[Information shown]:

····················

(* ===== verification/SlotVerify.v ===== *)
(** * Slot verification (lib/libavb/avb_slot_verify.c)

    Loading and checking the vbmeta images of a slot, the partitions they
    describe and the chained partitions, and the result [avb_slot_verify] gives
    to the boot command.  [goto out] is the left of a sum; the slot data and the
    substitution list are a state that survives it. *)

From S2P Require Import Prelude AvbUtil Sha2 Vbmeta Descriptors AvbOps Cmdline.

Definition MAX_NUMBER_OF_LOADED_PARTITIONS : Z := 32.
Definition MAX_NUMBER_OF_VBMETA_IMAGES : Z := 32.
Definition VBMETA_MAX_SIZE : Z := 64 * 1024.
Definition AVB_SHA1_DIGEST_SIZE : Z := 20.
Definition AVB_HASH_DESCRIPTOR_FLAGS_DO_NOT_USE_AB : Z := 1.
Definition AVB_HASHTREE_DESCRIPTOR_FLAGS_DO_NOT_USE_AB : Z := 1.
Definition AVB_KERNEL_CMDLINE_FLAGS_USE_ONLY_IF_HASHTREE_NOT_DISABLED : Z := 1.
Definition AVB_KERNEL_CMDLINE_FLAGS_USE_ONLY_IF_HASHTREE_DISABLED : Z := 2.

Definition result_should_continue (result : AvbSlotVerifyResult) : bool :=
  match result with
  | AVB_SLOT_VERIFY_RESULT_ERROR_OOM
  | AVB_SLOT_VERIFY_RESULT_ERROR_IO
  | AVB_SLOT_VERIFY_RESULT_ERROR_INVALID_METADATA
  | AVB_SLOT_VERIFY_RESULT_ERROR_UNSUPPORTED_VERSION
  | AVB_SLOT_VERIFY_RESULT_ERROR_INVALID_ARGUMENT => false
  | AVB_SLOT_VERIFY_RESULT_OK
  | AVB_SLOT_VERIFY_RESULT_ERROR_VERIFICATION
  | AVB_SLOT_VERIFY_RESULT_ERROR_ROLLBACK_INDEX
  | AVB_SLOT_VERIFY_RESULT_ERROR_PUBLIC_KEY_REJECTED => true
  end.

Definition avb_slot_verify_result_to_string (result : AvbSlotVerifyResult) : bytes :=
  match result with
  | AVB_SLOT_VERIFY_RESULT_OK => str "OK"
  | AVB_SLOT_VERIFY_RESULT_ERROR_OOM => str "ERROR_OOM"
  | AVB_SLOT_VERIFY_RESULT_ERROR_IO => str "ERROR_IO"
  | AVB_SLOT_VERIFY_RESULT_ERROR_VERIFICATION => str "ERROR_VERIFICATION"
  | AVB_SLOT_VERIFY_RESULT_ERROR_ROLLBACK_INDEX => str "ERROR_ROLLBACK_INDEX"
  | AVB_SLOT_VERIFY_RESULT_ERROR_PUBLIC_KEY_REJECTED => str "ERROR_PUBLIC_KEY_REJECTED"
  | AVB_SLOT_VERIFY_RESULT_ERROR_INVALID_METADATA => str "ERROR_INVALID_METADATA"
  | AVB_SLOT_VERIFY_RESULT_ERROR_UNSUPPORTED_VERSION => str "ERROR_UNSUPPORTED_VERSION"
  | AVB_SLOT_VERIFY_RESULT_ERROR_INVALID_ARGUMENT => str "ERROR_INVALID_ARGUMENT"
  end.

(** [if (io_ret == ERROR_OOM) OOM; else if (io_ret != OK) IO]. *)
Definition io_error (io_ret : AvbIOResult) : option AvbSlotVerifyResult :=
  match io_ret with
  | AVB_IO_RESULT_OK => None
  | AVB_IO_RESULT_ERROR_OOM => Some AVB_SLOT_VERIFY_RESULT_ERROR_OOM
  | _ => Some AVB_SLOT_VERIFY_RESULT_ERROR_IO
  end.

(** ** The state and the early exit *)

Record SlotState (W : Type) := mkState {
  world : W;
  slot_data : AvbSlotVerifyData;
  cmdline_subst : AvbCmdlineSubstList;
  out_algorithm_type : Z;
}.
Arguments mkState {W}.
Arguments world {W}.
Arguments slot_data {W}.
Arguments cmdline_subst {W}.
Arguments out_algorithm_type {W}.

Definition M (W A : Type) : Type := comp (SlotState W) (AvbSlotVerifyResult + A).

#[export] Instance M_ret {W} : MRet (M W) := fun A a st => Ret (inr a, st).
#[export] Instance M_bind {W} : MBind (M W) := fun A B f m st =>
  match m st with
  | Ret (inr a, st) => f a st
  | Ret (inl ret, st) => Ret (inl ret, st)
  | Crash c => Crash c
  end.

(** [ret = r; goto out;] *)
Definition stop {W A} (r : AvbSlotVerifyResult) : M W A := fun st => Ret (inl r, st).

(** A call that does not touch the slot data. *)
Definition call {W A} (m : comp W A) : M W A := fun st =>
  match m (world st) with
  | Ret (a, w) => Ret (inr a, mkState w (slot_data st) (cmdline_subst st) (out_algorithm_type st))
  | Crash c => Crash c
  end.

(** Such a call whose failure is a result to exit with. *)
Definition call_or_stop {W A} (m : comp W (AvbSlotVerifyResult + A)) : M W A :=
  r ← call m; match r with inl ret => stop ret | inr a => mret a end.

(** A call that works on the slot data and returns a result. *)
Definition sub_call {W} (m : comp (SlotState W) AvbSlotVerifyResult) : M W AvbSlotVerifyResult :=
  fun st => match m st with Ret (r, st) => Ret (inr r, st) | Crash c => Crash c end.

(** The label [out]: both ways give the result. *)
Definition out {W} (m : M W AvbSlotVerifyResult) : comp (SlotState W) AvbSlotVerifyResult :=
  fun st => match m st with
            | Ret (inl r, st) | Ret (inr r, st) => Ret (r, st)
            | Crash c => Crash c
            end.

····················

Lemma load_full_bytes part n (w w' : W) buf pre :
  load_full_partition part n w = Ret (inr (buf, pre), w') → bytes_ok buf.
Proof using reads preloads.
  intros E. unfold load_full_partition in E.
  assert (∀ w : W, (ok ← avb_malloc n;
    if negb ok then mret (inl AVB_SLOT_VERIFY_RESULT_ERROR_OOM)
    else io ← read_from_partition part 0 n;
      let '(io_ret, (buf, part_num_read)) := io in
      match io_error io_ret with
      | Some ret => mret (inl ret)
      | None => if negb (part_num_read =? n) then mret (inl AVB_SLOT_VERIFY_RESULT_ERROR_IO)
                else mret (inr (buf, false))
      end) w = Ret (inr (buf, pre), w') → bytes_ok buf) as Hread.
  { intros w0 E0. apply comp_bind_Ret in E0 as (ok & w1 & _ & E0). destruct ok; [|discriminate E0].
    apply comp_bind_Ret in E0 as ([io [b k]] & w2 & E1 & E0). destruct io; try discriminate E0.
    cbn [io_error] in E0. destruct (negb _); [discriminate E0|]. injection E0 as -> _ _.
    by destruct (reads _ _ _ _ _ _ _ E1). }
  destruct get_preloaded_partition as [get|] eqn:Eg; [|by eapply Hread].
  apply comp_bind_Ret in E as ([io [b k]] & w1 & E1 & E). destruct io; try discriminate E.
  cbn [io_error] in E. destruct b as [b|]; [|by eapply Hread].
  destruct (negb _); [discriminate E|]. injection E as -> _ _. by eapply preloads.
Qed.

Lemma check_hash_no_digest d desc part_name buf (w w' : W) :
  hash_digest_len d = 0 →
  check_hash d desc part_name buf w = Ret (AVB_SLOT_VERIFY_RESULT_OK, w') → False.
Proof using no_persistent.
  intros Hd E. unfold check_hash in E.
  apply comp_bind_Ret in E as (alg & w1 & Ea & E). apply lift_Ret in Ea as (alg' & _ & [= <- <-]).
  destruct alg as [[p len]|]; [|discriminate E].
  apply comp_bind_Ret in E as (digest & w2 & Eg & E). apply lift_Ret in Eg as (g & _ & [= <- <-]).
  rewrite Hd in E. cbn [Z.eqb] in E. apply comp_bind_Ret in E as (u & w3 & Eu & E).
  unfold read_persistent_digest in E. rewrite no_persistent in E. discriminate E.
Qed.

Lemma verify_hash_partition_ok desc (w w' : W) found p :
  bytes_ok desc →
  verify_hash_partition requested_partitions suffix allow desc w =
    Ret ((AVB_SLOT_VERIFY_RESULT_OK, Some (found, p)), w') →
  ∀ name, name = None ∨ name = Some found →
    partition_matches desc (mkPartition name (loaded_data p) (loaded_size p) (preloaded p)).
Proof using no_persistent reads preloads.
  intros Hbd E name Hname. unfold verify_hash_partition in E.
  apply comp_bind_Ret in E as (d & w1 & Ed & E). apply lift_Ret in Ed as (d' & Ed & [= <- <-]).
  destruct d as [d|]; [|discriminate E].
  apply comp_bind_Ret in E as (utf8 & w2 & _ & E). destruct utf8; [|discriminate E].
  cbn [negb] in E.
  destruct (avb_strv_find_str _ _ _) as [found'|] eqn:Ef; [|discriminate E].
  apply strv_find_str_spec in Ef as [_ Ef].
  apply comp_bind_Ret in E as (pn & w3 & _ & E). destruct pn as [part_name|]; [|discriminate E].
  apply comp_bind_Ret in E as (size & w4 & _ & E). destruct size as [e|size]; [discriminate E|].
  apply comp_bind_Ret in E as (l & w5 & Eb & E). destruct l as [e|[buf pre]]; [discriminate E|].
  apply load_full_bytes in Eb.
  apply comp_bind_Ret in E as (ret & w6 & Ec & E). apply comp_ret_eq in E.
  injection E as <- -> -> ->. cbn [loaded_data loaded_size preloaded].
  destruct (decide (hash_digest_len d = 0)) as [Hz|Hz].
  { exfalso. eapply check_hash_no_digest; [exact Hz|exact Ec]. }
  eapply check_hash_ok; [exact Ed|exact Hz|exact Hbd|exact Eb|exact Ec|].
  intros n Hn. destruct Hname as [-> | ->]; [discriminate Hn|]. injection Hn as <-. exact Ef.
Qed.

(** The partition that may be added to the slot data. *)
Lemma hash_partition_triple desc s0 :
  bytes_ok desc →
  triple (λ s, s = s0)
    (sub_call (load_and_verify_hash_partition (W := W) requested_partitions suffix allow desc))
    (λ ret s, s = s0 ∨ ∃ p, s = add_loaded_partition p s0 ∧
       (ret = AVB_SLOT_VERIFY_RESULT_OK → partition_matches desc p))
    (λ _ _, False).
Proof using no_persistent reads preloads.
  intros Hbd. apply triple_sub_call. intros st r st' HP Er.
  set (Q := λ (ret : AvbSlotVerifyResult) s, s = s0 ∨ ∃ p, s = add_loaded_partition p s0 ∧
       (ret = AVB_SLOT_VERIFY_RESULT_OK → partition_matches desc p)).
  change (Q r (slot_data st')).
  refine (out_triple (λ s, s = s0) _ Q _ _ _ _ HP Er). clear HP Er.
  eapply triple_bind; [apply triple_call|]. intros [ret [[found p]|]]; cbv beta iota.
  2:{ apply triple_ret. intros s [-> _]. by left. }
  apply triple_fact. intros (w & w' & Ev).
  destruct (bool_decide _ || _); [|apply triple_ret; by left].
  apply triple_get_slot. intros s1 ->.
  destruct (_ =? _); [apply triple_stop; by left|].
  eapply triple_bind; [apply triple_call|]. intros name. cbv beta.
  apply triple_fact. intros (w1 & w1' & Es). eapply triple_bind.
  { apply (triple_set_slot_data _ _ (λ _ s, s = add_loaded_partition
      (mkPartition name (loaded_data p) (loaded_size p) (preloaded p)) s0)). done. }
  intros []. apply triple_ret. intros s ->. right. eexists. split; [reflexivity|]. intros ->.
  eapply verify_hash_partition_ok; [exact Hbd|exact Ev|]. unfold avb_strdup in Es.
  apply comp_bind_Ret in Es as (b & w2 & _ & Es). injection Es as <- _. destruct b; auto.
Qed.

····················

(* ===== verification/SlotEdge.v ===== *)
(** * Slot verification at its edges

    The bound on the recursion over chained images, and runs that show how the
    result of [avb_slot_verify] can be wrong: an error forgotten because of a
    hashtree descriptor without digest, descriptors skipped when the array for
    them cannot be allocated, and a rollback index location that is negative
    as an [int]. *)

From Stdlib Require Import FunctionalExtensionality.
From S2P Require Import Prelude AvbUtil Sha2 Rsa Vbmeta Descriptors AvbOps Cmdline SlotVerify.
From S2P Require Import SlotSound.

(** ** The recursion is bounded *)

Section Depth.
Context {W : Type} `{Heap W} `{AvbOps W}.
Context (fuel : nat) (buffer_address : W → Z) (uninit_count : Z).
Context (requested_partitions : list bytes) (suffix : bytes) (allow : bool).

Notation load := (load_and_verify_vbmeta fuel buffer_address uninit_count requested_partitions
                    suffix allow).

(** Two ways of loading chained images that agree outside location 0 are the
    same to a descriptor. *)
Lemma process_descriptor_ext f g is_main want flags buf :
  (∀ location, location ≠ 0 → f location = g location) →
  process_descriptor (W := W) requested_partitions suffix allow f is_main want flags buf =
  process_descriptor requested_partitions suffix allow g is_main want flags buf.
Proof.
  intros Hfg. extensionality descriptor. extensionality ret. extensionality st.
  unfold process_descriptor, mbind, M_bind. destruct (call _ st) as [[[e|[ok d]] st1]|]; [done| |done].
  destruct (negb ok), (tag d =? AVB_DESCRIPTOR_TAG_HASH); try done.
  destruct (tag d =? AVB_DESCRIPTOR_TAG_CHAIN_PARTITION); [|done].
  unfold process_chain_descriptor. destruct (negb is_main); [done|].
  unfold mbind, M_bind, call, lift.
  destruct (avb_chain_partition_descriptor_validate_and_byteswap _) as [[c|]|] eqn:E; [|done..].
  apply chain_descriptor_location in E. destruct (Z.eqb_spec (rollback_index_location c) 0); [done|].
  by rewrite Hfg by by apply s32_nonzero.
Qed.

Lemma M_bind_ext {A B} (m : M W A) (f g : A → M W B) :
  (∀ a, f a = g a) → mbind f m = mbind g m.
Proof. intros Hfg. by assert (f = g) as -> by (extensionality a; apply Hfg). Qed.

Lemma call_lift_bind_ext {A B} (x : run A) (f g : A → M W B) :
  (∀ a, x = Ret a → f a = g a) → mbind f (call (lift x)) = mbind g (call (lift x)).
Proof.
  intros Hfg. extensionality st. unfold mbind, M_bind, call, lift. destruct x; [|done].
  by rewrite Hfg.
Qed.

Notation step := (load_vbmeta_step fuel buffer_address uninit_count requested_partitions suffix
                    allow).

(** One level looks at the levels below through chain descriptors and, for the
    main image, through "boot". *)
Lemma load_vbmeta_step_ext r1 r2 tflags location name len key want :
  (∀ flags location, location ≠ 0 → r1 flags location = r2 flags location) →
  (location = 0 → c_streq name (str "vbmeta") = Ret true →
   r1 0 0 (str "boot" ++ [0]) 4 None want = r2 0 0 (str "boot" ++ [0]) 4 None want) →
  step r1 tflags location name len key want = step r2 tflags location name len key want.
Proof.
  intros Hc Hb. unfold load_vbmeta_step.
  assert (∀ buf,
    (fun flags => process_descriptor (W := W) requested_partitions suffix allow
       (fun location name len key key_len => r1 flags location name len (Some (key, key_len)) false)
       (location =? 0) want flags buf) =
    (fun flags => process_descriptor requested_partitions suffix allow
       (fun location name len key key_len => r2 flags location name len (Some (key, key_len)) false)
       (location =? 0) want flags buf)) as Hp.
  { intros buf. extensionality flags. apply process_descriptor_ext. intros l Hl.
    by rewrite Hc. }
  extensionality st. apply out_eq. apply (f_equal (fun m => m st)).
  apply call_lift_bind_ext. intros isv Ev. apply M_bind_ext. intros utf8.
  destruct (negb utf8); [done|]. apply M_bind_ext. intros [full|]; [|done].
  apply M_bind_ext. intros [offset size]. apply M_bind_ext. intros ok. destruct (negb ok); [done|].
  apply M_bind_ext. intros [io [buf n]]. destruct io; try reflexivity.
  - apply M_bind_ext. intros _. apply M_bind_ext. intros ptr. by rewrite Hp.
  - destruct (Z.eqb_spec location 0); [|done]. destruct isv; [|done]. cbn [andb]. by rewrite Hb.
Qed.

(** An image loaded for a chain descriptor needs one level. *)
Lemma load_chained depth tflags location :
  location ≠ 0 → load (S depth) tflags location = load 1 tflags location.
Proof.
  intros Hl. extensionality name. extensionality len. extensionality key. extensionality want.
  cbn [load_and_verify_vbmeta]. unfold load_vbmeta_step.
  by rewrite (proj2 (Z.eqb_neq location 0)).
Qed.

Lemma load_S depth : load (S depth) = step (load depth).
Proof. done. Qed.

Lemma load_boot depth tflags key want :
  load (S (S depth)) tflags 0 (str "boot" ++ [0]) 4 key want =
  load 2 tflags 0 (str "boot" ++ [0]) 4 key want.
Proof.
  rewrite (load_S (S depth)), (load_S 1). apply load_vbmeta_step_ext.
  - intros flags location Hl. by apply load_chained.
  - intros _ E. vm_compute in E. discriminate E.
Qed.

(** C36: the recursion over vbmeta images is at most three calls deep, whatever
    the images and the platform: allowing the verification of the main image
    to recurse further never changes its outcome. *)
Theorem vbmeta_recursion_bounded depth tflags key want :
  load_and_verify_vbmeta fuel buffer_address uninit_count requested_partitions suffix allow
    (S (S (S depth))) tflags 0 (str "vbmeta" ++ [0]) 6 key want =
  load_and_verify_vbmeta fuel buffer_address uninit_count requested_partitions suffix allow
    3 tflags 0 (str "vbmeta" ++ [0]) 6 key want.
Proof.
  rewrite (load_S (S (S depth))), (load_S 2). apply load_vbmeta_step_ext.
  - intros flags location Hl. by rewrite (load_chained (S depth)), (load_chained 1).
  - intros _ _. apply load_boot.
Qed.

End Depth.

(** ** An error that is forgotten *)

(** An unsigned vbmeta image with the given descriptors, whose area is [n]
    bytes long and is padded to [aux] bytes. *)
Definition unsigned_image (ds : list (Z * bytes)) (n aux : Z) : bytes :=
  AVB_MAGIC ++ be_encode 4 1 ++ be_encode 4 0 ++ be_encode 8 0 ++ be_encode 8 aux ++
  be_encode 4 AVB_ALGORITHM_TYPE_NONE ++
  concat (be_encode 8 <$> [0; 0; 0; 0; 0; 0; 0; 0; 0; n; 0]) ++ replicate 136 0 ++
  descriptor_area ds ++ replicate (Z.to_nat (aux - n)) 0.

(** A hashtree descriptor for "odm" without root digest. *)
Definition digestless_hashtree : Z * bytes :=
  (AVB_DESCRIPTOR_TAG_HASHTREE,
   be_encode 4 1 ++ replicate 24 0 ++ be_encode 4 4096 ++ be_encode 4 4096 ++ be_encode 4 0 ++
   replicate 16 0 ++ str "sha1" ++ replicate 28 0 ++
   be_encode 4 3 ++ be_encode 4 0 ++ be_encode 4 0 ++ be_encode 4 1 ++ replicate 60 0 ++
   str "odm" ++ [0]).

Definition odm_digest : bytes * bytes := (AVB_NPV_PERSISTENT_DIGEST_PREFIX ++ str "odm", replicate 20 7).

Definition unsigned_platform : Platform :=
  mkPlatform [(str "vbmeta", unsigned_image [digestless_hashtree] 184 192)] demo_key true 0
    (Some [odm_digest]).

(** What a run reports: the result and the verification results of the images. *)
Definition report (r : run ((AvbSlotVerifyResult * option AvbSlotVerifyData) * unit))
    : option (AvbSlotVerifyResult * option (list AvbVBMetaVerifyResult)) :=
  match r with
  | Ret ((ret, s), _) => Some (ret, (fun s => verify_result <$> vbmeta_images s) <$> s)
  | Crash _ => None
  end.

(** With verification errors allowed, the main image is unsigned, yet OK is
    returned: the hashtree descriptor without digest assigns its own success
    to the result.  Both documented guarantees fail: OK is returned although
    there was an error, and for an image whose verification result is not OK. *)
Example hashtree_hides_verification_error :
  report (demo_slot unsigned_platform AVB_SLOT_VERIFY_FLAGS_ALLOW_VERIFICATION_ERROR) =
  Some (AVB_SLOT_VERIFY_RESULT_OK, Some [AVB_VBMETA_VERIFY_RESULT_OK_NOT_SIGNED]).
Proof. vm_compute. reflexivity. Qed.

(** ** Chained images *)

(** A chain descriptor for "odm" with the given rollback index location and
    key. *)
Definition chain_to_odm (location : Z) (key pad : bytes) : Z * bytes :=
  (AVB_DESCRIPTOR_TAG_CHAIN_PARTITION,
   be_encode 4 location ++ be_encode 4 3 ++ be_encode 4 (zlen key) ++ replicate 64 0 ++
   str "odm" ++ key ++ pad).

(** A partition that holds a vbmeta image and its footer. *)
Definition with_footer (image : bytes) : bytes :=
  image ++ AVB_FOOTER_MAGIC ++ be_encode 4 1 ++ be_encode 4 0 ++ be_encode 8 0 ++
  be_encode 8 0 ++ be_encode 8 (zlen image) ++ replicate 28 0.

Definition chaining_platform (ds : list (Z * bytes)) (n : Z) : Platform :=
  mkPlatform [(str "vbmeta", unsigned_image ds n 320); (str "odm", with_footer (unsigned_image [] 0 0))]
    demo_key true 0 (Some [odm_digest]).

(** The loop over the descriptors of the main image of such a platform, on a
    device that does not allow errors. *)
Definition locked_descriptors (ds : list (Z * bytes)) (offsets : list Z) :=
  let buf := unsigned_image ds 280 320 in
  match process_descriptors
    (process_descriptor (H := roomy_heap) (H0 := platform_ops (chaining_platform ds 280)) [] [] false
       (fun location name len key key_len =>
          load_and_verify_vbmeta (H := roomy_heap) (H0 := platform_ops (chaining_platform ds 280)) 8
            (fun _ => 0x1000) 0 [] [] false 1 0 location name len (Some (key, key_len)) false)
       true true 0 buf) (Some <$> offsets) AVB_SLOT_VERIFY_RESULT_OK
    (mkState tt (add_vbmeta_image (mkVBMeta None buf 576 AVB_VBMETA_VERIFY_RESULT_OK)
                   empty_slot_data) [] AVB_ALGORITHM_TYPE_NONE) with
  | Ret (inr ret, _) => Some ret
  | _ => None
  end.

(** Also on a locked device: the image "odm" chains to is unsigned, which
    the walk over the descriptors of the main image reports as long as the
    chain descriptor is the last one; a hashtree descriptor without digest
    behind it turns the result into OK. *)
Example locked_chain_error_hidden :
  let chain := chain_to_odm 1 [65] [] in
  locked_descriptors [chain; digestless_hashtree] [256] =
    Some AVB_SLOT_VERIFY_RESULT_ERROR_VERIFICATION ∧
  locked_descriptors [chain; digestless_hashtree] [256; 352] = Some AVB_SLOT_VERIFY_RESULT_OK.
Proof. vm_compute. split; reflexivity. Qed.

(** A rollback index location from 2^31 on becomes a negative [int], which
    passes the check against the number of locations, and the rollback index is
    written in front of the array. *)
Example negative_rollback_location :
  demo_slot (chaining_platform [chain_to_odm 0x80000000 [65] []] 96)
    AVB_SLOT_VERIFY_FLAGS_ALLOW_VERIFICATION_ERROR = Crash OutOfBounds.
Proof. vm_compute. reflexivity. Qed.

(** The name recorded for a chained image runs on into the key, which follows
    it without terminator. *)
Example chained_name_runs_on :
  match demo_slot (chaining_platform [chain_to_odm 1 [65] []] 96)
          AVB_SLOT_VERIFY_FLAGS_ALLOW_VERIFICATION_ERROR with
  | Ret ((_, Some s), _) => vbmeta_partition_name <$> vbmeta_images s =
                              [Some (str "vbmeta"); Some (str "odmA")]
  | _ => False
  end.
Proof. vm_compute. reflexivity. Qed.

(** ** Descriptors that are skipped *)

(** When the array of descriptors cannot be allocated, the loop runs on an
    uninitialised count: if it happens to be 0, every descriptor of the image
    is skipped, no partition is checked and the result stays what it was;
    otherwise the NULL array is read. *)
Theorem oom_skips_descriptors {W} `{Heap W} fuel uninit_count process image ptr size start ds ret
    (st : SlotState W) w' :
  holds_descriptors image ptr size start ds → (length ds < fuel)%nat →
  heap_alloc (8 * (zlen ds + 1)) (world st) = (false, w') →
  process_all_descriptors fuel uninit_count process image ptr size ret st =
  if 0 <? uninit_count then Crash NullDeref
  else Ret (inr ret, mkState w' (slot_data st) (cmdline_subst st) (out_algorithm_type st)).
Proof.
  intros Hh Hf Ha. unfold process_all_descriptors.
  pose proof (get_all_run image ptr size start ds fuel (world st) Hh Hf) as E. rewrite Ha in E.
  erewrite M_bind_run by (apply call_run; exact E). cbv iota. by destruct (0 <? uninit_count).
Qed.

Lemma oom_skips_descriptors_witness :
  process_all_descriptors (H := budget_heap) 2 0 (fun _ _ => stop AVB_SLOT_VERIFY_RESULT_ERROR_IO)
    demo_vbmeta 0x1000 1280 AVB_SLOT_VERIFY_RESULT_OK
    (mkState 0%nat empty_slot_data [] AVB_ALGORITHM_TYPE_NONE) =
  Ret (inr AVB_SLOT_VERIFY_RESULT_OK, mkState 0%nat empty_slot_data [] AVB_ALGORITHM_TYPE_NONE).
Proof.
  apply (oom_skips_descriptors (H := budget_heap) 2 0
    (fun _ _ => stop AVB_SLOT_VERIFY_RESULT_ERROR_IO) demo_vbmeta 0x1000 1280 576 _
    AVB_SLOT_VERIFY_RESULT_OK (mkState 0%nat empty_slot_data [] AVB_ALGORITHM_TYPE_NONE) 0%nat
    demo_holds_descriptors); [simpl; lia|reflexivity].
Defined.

····················

[What is being asked]: Please copy, exactly and with nothing else, the lines above beginning at the line that has "(* ===== verification/SlotVerify.v ===== *)" and ending with the line that has "describe and the".

[Exercise answer]:
(* ===== verification/SlotVerify.v ===== *)
(** * Slot verification (lib/libavb/avb_slot_verify.c)

    Loading and checking the vbmeta images of a slot, the partitions they
    describe and the chained partitions, and the result [avb_slot_verify] gives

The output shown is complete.